Bringing Coventry to life virtually is inevitably a big challenge, but the Dean’s personal video tour through the Cathedral, recorded in September and October, seemed to put this across very well indeed, and was incredibly special. Dean John then led a talk and discussion on Coventry’s theology of reconciliation.

Day two was more about everyone getting to know each other, with the background story-sharing session for each attending organisation and the usual juggling act of enabling everyone to tell their story in time, which is never quite enough!, but which always so helps to ‘level the ground’ for each reconciler present. Discussion followed on confronting racial injustice with reconciliation, led by Cornelia Kulawik, vicar of Berlin-Dahlem in Germany, and Vicentia Kgabe, head of the College of Transfiguration in South Africa, both of whom we were so glad to involve in the programme. We discussed race both as an issue of problematic terminology, specifically in Germany, and as an active relations issue, in a year when on both fronts, but particularly the latter, the issues have been particularly and in so many cases painfully and tragically prominent.

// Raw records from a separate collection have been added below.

(* ===== verification/DeviceRuns.v ===== *)
(** * A faithful device raises no false alarm

    Runs of the scoreboard with the device of [Device]: the reports of the scoreboard are
    empty as long as the device keeps its promises. *)
From S2P Require Import Prelude Defs Transaction RamModel Amo MemModel MemResp Sequence.
From S2P Require Import Scoreboard ScoreboardProps ScoreboardLrsc ScoreboardData ScoreboardSafe.
From S2P Require Import Device DeviceSb DeviceProps DeviceMem.

#[local] Open Scope Z_scope.

(** The runs of the device. *)
Inductive dev_run `{HpdConfig} (segs : list segment_t) (region : Z -> Prop) (d : device) : list sb_event -> device -> Prop :=
  | dev_run_nil : dev_run segs region d [] d
  | dev_run_snoc evs d1 ev d2 :
      dev_run segs region d evs d1 -> dev_step segs region d1 ev d2 -> dev_run segs region d (evs ++ [ev]) d2.

(** The scoreboard after the construction and [build]. *)
Definition sb_built (lrsc : lrsc_reservation_buf_t) (segs : list segment_t) (limit : Z) : scoreboard :=
  set_error_limit limit (set_mem_resp_model segs (set_sequence [] (hpdcache_test_scoreboard lrsc))).

Lemma dev_run_cons `{HpdConfig} segs region d ev d1 evs d2 :
  dev_step segs region d ev d1 -> dev_run segs region d1 evs d2 -> dev_run segs region d (ev :: evs) d2.
Proof.
  intros Hst Hr. induction Hr as [|evs d3 ev' d4 _ IH Hst'].
  - apply (dev_run_snoc _ _ _ [] d ev d1); [apply dev_run_nil|done].
  - change (ev :: evs ++ [ev']) with ((ev :: evs) ++ [ev']). by eapply dev_run_snoc.
Qed.

Lemma for_each_snoc {A} (f : A -> SB unit) l x s : for_each f (l ++ [x]) s = (for_each f l;; f x) s.
Proof.
  revert s. induction l as [|y l IH]; intros s; simpl.
  - unfold mbind, SB_bind. simpl. by destruct (f x s) as [[]| |].
  - unfold mbind, SB_bind in *. destruct (f y s) as [a s1| |]; [apply IH|done..].
Qed.

Section Runs.
Context {cfg : HpdConfig} {wf : ConfigWf cfg}.
Hypothesis Hword : HPDCACHE_WORD_WIDTH = 64.
Hypothesis Hwords : 1 <= HPDCACHE_REQ_WORDS.
Hypothesis Hdiv : (CORE_REQ_BYTES | SCOREBOARD_RAM_SIZE).
Hypothesis Hmem : (MEM_BYTES | SCOREBOARD_RAM_SIZE).
Context (segs : list segment_t) (region : Z -> Prop).
Hypothesis Hinj : forall a b,
  region a -> region b -> a mod SCOREBOARD_RAM_SIZE = b mod SCOREBOARD_RAM_SIZE -> a = b.

Abbreviation related := (related segs region).
Abbreviation related_after d' := (fun (_ : unit) s' => related d' s').

(** A read response whose refill has a mask that is not defined. *)
Definition bad_refill (ev : sb_event) (s : scoreboard) : Prop :=
  exists resp e, ev = EvMemReadResp resp /\ inflight_mem_read_m s !! rresp_id resp = Some e
    /\ rresp_error resp = 0 /\ refill_defined e = false.

Lemma step_related d ev d' s :
  related d s -> dev_step segs region d ev d' ->
  (exists s', handle ev s = Done tt s' /\ related d' s') \/ bad_refill ev s.
Proof using All.
  intros H Hstep.
  assert (forall m, total m s (related_after d') -> exists s', m s = Done tt s' /\ related d' s') as Hd.
  { intros m Hm. destruct (total_done _ _ _ Hm) as ([] & s' & ? & ?). eauto. }
  destruct Hstep as [junk t|r o|r o t ok|req|req t|resp a Ha Ht|wr|wr t|resp|id|i].
  6: { destruct (read_resp_related Hmem segs region Hinj resp a d s H Ha Ht) as [(e & He & Herr & Hu)|Hr];
         [right; by exists resp, e|left; by apply Hd]. }
  all: left; apply Hd.
  - by apply accept_related.
  - by eapply respond_related.
  - by eapply finish_related.
  - by apply read_related.
  - by apply ldex_related.
  - by apply write_related_plain.
  - by apply atomic_related.
  - by apply write_resp_related.
  - apply total_modify. destruct H; by constructor.
  - apply total_bind, total_modify, total_modify. destruct H; by constructor.
Qed.

Lemma related_init m lrsc limit : lrsc_valid lrsc = false -> related (device_init m) (sb_built lrsc segs limit).
Proof.
  intros Hl. assert (forall a, sb_byte (sb_built lrsc segs limit) a = None) as Hb.
  { intros a. unfold sb_byte, contents. rewrite getBmap_testbit by done. unfold bmap_get. simpl.
    by rewrite lookup_empty, Z.testbit_0_l. }
  constructor; simpl; try done.
  - intros a x _. by rewrite Hb.
  - unfold reserved. by rewrite Hl.
  - intros Hv. exfalso. simpl in Hv. congruence.
  - intros id. by rewrite lookup_empty.
Qed.

Lemma bad_refill_undef ev s : bad_refill ev s -> handle ev s = Undef.
Proof. intros (resp & e & -> & He & Herr & Hu). by eapply bad_mask_undef. Qed.

Lemma run_related m lrsc limit evs d :
  lrsc_valid lrsc = false -> dev_run segs region (device_init m) evs d ->
  match for_each handle evs (sb_built lrsc segs limit) with
  | Done _ s => related d s
  | Exit _ => False
  | Undef => exists evs1 ev evs2 s, evs = evs1 ++ ev :: evs2
      /\ for_each handle evs1 (sb_built lrsc segs limit) = Done tt s /\ bad_refill ev s
  end.
Proof using All.
  intros Hl Hr. induction Hr as [|evs d1 ev d2 _ IH Hst]; [by apply related_init|].
  rewrite for_each_snoc. unfold mbind, SB_bind. destruct (for_each handle evs _) as [[] s| |] eqn:E; [|done|].
  - destruct (step_related d1 ev d2 s IH Hst) as [(s' & -> & H)|Hb]; [done|].
    rewrite (bad_refill_undef _ _ Hb). by exists evs, ev, [], s.
  - destruct IH as (evs1 & ev1 & evs2 & s & -> & H1 & H2).
    exists evs1, ev1, (evs2 ++ [ev]), s. by rewrite <-app_assoc.
Qed.

(** C2: The scoreboard raises no false alarm. In every run with a device that keeps its promises (requests take effect in the order it accepts them, each is answered once, in any order, with the data and the error flag of that order, atomic operations are done one at a time, and a read of the memory returns what it holds where the core has not written) the scoreboard reports nothing and never ends the program; the requests it has in flight are those the device still has to answer, and each byte its reference memory holds is the byte of the memory of the device. The run is undefined only at a response of the memory whose refill mask shifts out of its range. *)
Theorem no_false_alarm m lrsc limit evs d :
  lrsc_valid lrsc = false -> dev_run segs region (device_init m) evs d ->
  match for_each handle evs (sb_built lrsc segs limit) with
  | Done _ s => sb_log s = []
      /\ (forall tid, is_Some (inflight_m s !! tid) <-> is_Some (dv_owed d !! tid))
      /\ (forall a x, region a -> sb_byte s a = Some x -> dv_mem d a = x)
  | Exit _ => False
  | Undef => exists evs1 ev evs2 s, evs = evs1 ++ ev :: evs2
      /\ for_each handle evs1 (sb_built lrsc segs limit) = Done tt s /\ bad_refill ev s
  end.
Proof using All.
  intros Hl Hr. pose proof (run_related m lrsc limit evs d Hl Hr) as H.
  destruct (for_each handle evs _) as [u s| |]; [|done|done]. split_and!; [apply H| |apply H].
  intros tid. pose proof (rl_flight _ _ _ _ H tid) as Hf. unfold flight_ok in Hf.
  destruct (inflight_m s !! tid), (dv_owed d !! tid); naive_solver.
Qed.
End Runs.

(** ** Witness: a store, then an atomic addition on what it wrote *)
#[local] Existing Instance default_config.

Definition ex_region (a : Z) : Prop := 0 <= a < SCOREBOARD_RAM_SIZE.
Definition ex_memory : memory := fun _ => 0.
Definition ex_store : transaction_req := ex_req HPDCACHE_REQ_STORE 0x1008 0xff05.
Definition ex_add : transaction_req := ex_req HPDCACHE_REQ_AMO_ADD 0x1008 1.
Definition ex_amo_write : mem_write_req :=
  {| wreq := {| mreq_addr := 0x1008; mreq_len := 0; mreq_size := 3; mreq_id := 5;
                mreq_command := HPDCACHE_MEM_ATOMIC; mreq_atomic := 0; mreq_cacheable := false |};
     wreq_data := 1; wreq_be := 0xff; wreq_last := true |}.
Definition ex_old : mem_read_resp := {| rresp_error := 0; rresp_id := 5; rresp_data := 0; rresp_last := true |}.
Definition ex_done : mem_write_resp := {| wresp_is_atomic := false; wresp_error := 0; wresp_id := 5 |}.
Definition ex_answer (data : Z) : transaction_resp :=
  {| rsp_rdata := data; rsp_sid := 0; rsp_tid := 3; rsp_error := false; rsp_aborted := false |}.
Definition ex_sent : list sb_event :=
  [EvCoreReq ex_stale ex_store; EvCoreResp (ex_answer 0); EvCoreReq ex_stale ex_add; EvMemWriteReq ex_amo_write;
   EvMemReadResp ex_old; EvMemWriteResp ex_done].
Definition ex_run : list sb_event := ex_sent ++ [EvCoreResp (ex_answer 0xff05)].
Definition ex_lrsc : lrsc_reservation_buf_t :=
  {| lrsc_valid := false; lrsc_base_addr := 7; lrsc_end_addr := 0; lrsc_is_atomic := true |}.

Lemma ex_region_inj a b :
  ex_region a -> ex_region b -> a mod SCOREBOARD_RAM_SIZE = b mod SCOREBOARD_RAM_SIZE -> a = b.
Proof. intros Ha Hb. by rewrite !Z.mod_small. Qed.

Lemma ex_req_good op addr data :
  (8 | addr) -> 0 <= addr -> addr + 8 <= SCOREBOARD_RAM_SIZE -> req_good ex_region (ex_req op addr data).
Proof.
  intros Hal H0 H1. assert (addr mod 8 = 0) as Hm by (by apply Z.mod_divide).
  assert (addr / 8 * 8 = addr) as Hd by (pose proof (Z.div_mod addr 8); lia).
  assert (CORE_REQ_BYTES = 8) as HB by (by vm_compute).
  assert (req_offset (ex_req op addr data) = 0) as Ho by (unfold req_offset; by rewrite HB).
  split.
  - done.
  - intros _. by vm_compute.
  - done.
  - intros _. rewrite Ho. vm_compute. discriminate.
  - intros _ k Hk. unfold req_base, align_to, ex_region. rewrite HB in *. cbn [ex_req req_addr]. rewrite Hd. lia.
  - intros _. split; [by right|done].
  - intros _ k Hk. unfold accessed. rewrite Ho. change (req_bytes _) with 8. cbn [ex_req req_be].
    change 255 with (Z.ones 8).
    rewrite Z.testbit_ones, andb_true_iff, Z.leb_le, Z.ltb_lt by lia. lia.
Qed.

(** The response the device owes before the last event. *)
Definition ex_owed : owed :=
  owe [] ex_add (accept [] ex_store (device_init ex_memory)).

Lemma ex_dev_sent :
  exists d, dev_run [] ex_region (device_init ex_memory) ex_sent d
    /\ dv_uc d = UC_CORE_RSP ex_add false /\ dv_owed d !! 3 = Some ex_owed.
Proof.
  assert (bus_good ex_region 0x1008) as Hbus.
  { split; [done|]. split; [by vm_compute|]. intros k Hk. unfold ex_region.
    change (align_to 0x1008 MEM_BYTES) with 4096. change MEM_BYTES with 64 in Hk. change SCOREBOARD_RAM_SIZE with 16777216. lia. }
  eexists. split.
  { eapply dev_run_cons; [apply dev_accept; [done| |done]|].
    { apply ex_req_good; [by exists 513|done|by vm_compute]. }
    eapply dev_run_cons; [eapply dev_respond; [done|done|by constructor]|].
    eapply dev_run_cons; [apply dev_accept; [done| |done]|].
    { apply ex_req_good; [by exists 513|done|by vm_compute]. }
    eapply dev_run_cons; [by eapply dev_atomic|].
    eapply dev_run_cons; [eapply dev_read_resp; [done|]|].
    { intros _ _ k Hk Hw. change (enabled ex_store (4096 + k) || false = false) in Hw. rewrite orb_false_r in Hw.
      change (byte_of 0 k = if enabled ex_store (4096 + k) then byte_of 0xff05 (4096 + k - 4104) else 0).
      rewrite Hw. unfold byte_of. by rewrite Z.shiftr_0_l. }
    eapply dev_run_cons; [apply dev_write_resp; simpl; set_solver|apply dev_run_nil]. }
  split; reflexivity.
Qed.

Lemma ex_dev_run : exists d, dev_run [] ex_region (device_init ex_memory) ex_run d.
Proof.
  destruct ex_dev_sent as (d & Hr & Huc & Ho). eexists. eapply dev_run_snoc; [exact Hr|].
  eapply dev_finish; [exact Huc|done|exact Ho|].
  split; try done. intros _ _ k Hk. change (0 <= k < 8) in Hk.
  assert (k = 0 \/ k = 1 \/ k = 2 \/ k = 3 \/ k = 4 \/ k = 5 \/ k = 6 \/ k = 7) as H by lia.
  by destruct H as [->|[->|[->|[->|[->|[->|[->| ->]]]]]]].
Qed.

Lemma no_false_alarm_witness :
  exists s, for_each (@handle default_config) ex_run (sb_built ex_lrsc [] 1) = Done tt s /\ sb_log s = []
    /\ sb_byte s 0x1008 = Some 6.
Proof.
  destruct ex_dev_run as [d Hd].
  pose proof (@no_false_alarm default_config _ eq_refl ltac:(vm_compute; discriminate) default_div default_mem_div
    [] ex_region ex_region_inj ex_memory ex_lrsc 1 ex_run d eq_refl Hd) as H.
  assert (match for_each handle ex_run (sb_built ex_lrsc [] 1) with Done _ s => sb_byte s 0x1008 = Some 6 | _ => False end) as Hb
    by (vm_compute; reflexivity).
  destruct (for_each handle ex_run (sb_built ex_lrsc [] 1)) as [[] s| |]; [|destruct Hb|destruct Hb].
  exists s. split; [reflexivity|]. split; [apply H|exact Hb].
Defined.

This extended very naturally into discussions around inclusion and diversity the next day – and how helpful or not those actual terms can be – using Pullen Memorial Baptist Church (a long-standing partner since the 1970s) and Holy Trinity Pro-Cathedral Brussels (partner since February this year) and their different work as examples. Diversity around race and gender – and a growing awareness of how very far we need to go still – were very much to the fore in minds in this pilgrimage, and a source of real concern, as indeed was the anxiety around changes in society just this year arising from the Covid-19 pandemic, the forthcoming US election, Brexit and the rise of the far right in so many parts of the world. We were glad to be able to use the Week of Prayer for World Peace prayers each day just before praying the litany together, which touched on so many issues pertinent to this year.

And did the format work? It certainly did! Of course, this is a very different type of pilgrimage. Physically being in Coventry to experience the holy place at the heart of our network is impossible fully to replicate, and we all missed the opportunity for those spontaneous 1-1 connections with new people over dinner or coffee. Also, entire days at this is impossible; we met over three consecutive four-hour-long afternoons, or mornings for those in the USA. But in the circumstances, Zoom, as many others have also shown, does a fine job at providing opportunity to connect even a large-ish group, with careful forward planning and use of breakout rooms for closer conversations about specific questions to keep things fluid. Connections were still made between people in ways even stronger than we might have hoped. Some inevitable technical issues aside (mainly around connecting to other social media platforms) there is so very much good to take away from this first try at pilgrimage in this way, and having welcomed probably a broader cross-section of partners and friends than any other pilgrimage in recent years is no bad way to start! All of whom were a real joy to welcome for the three days, and several of whom we will hear from via various ‘Thoughts’ in weeks to come.

This is such a difficult year across the globe, but it’s been so encouraging to be reminded this week that our essence is strong, that individually and collectively so much good work goes on, and in the need to connect with each other there is great opportunity. Our physical, in-situ pilgrimages are still very much part of our fundamental ethos, when we can do them once again, but do watch out for more CCN opportunities like this one in 2021 and beyond.